◆ What is needed:
For the word "tests", return each line of the data in which it occurs.

Stored data
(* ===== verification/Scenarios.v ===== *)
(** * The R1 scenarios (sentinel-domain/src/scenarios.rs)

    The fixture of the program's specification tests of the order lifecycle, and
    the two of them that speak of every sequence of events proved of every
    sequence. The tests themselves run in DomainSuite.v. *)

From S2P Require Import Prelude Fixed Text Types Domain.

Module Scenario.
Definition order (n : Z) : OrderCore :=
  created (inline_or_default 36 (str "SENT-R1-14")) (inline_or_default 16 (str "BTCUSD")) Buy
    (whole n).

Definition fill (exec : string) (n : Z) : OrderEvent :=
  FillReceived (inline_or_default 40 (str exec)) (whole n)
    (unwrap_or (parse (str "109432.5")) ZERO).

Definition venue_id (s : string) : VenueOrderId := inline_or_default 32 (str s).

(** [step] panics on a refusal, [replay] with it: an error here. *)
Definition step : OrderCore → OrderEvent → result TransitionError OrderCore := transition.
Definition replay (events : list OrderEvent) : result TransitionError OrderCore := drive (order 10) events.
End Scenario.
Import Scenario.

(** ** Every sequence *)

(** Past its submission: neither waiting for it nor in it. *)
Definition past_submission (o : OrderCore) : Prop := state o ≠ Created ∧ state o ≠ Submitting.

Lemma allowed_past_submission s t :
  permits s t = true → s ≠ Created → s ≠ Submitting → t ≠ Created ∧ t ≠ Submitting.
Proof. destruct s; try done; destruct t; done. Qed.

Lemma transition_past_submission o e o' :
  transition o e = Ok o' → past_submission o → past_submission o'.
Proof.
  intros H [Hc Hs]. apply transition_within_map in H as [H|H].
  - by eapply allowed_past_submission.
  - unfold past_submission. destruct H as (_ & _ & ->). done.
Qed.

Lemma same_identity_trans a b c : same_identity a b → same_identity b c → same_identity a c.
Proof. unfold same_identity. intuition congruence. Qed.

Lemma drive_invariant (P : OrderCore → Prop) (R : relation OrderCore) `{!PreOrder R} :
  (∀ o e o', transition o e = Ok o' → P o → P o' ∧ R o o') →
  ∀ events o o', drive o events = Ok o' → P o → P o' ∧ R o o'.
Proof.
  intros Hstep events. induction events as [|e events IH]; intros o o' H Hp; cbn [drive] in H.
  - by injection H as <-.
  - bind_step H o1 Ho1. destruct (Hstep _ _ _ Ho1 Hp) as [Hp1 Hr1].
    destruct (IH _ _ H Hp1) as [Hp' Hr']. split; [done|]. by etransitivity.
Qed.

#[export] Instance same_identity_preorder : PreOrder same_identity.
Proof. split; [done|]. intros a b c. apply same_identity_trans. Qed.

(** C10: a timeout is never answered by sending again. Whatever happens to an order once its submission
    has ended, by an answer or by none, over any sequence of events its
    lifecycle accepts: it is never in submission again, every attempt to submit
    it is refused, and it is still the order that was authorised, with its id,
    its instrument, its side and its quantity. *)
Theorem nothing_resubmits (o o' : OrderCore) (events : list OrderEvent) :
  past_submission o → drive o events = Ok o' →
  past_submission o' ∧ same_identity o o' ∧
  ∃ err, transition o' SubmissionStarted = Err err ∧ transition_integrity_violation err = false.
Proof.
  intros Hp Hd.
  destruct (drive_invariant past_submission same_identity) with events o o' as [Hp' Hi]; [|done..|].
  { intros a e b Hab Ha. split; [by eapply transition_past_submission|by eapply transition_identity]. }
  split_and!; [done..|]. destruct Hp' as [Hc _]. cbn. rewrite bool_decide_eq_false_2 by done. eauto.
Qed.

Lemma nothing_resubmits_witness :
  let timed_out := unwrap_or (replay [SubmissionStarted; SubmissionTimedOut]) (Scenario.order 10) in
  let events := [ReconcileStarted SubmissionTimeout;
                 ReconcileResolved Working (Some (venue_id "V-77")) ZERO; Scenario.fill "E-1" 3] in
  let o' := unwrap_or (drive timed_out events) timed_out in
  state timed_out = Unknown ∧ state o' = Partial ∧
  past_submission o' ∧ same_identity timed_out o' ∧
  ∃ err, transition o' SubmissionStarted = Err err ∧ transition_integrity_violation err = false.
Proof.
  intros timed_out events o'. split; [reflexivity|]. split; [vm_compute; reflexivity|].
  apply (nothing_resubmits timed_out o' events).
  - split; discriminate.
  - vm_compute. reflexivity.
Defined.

◆ Answer to the problem:
    The fixture of the program's specification tests of the order lifecycle, and
    sequence. The tests themselves run in DomainSuite.v. *)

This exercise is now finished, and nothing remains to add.